The parade was scheduled to drive east to the Lincoln Bridge, cross the old bridge (some minor work remained to finish the new Lincoln Bridge), turn around and double back across the bridge through Arlington, then turn north and cross the new Haller Bridge, where two young women, representing the towns of Arlington and Bryant (two and a half miles northwest of Arlington) were scheduled to cut ceremonial ribbons on either side of the bridge. After a victory lap north to Bryant and back, the parade was scheduled to stop at the new Haller Bridge (nicely decorated with flags and banners) for ceremonial speeches.
A Shocking Surprise
Everything seemed to be running smoothly, and no one noticed that as 2 p.m. approached, cars scheduled to ride in the parade were mysteriously disappearing and heading north across the Haller Bridge. A “parade committee” had three traffic men lining up the procession, but they evidently weren’t watching closely enough, because “at a moment when the head of the line was unguarded, this person [who was not identified] ‘took the bit in his teeth’ and managed to make a farce out of what otherwise would have been an orderly and impressive procession of some 400 automobiles” (The Arlington Times, October 30, 1924, p.1).

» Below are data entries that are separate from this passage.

(** A column while it falls: its [x] is a number; its stream has ten to
    forty glyphs; its eighty glyph indices point into the glyph set; its
    buffer is the text of its painter between two paddings of forty filler
    characters; its highlight timer is not negative; it is not higher above
    the canvas than the canvas is high, and its speed is not negative. *)
Definition steady_column (canvas : Canvas) (col : Rain.Column) : Prop :=
  is_Some (Rain.x col) /\
  (10 <= Rain.streamLength col <= 40)%Z /\
  length (Rain.glyphIndices col) = 80%nat /\
  Forall (fun g => exists k, g = Some k /\
                             (0 <= k < Z.of_nat (length Rain.characters))%Z)
         (Rain.glyphIndices col) /\
  buffer_made col /\
  (0 <= Rain.headHighlightTimer col)%Q /\
  (- inject_Z (clientHeight canvas) <= Rain.y col)%Q /\
  (0 <= Rain.speed col)%Q.


(** What the rain keeps when only its pool and its counter change. *)
Definition same_columns (r r' : Rain.t) : Prop :=
  Rain.columns r' = Rain.columns r /\ Rain.fileStrips r' = Rain.fileStrips r /\
  Rain.columnCount r' = Rain.columnCount r /\ Rain.composing r' = Rain.composing r.

(** [keeps f c]: however [c] ends, it leaves the part [f] of the rain as it
    is. *)
Definition keeps {X A : Type} (f : Rain.t -> X) (c : R Rain.t A) : Prop :=
  forall r w, f (snd (fst (c r w))) = f r.

(** [returns c]: [c] returns normally from every state. *)
Definition returns {St : Type} (c : R St unit) : Prop :=
  forall s w, exists s' w', c s w = (Normal tt, s', w').

(** The composer never fails. *)
Definition composes (compose : Profile.t -> string -> (nat -> Q) -> option Bitmap * nat) : Prop :=
  forall p style d, is_Some (fst (compose p style d)).

(** ** main.js: the ticker *)

Module Ticker.

Local Open Scope Q_scope.
Local Open Scope rain_scope.

(** The state of the program between two frames: the rain, the variables
    [last], [fpsAcc] and [fpsCount], and the number that the text of the
    element [#fps] shows ([None]: the script has not written it). *)
Record t : Type := mk {
  rain : Rain.t;
  last : Q;
  fpsAcc : Q;
  fpsCount : Q;
  fpsText : option Z
}.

It wasn’t until nearly 2 p.m., as the pilot car (driven by state senator George Murphy) was moving down a rapidly shrinking parade line to take its position to lead the parade east toward the Lincoln Bridge, that someone noticed something was wrong. To the shocked chagrin of all, they learned that a prankster had managed to slip to the head of the parade during an unguarded moment and had successfully led about two-thirds of the cars in the parade across the Haller Bridge, forcing its opening prematurely, robbing the two ribbon-cutting young women of their moment in the sun, and causing considerable consternation in general.
The problem worsened when the rest of the parade doggedly proceeded along its intended route across the Lincoln Bridge and back. By the time this second part of the parade reached the Haller Bridge and tried to cross it going north, the first (hijacked) part of the parade had completed its loop north to Bryant and was trying to cross the Haller Bridge going south back into Arlington. The two parts of the parade simply collided with each other on the new bridge, resulting in an enormous traffic jam. There were so many people and cars on the bridge that some feared it would collapse from the weight. (An article in the Arlington Times the next week cited statistics of the bridge’s load capacity and assured its readers this could not have happened.) The frustrated crowd milled about unhappily; it took awhile for people to figure out what to do next. Finally the program of speeches was moved to the firemen’s pavilion in town, and the celebration continued to a satisfactory conclusion.
The new Lincoln Bridge opened on November 11, 1924, without incident and with little fanfare.
“Bridge Work Progressing,” The Arlington Times, June 5, 1924, p. 1; “Big Crowd Expected At Bridge Opening Tuesday,” Ibid., October 23, 1924, p. 1; “New Bridges Duly Opened; Huge Crowd At Ceremonies,” Ibid., October 30, 1924, pp. 1, 8; “Explanation,” Ibid., October 30, 1924, p. 1; “Bronze Plates Mark Bridges,” Ibid., November 13, 1924, p. 1.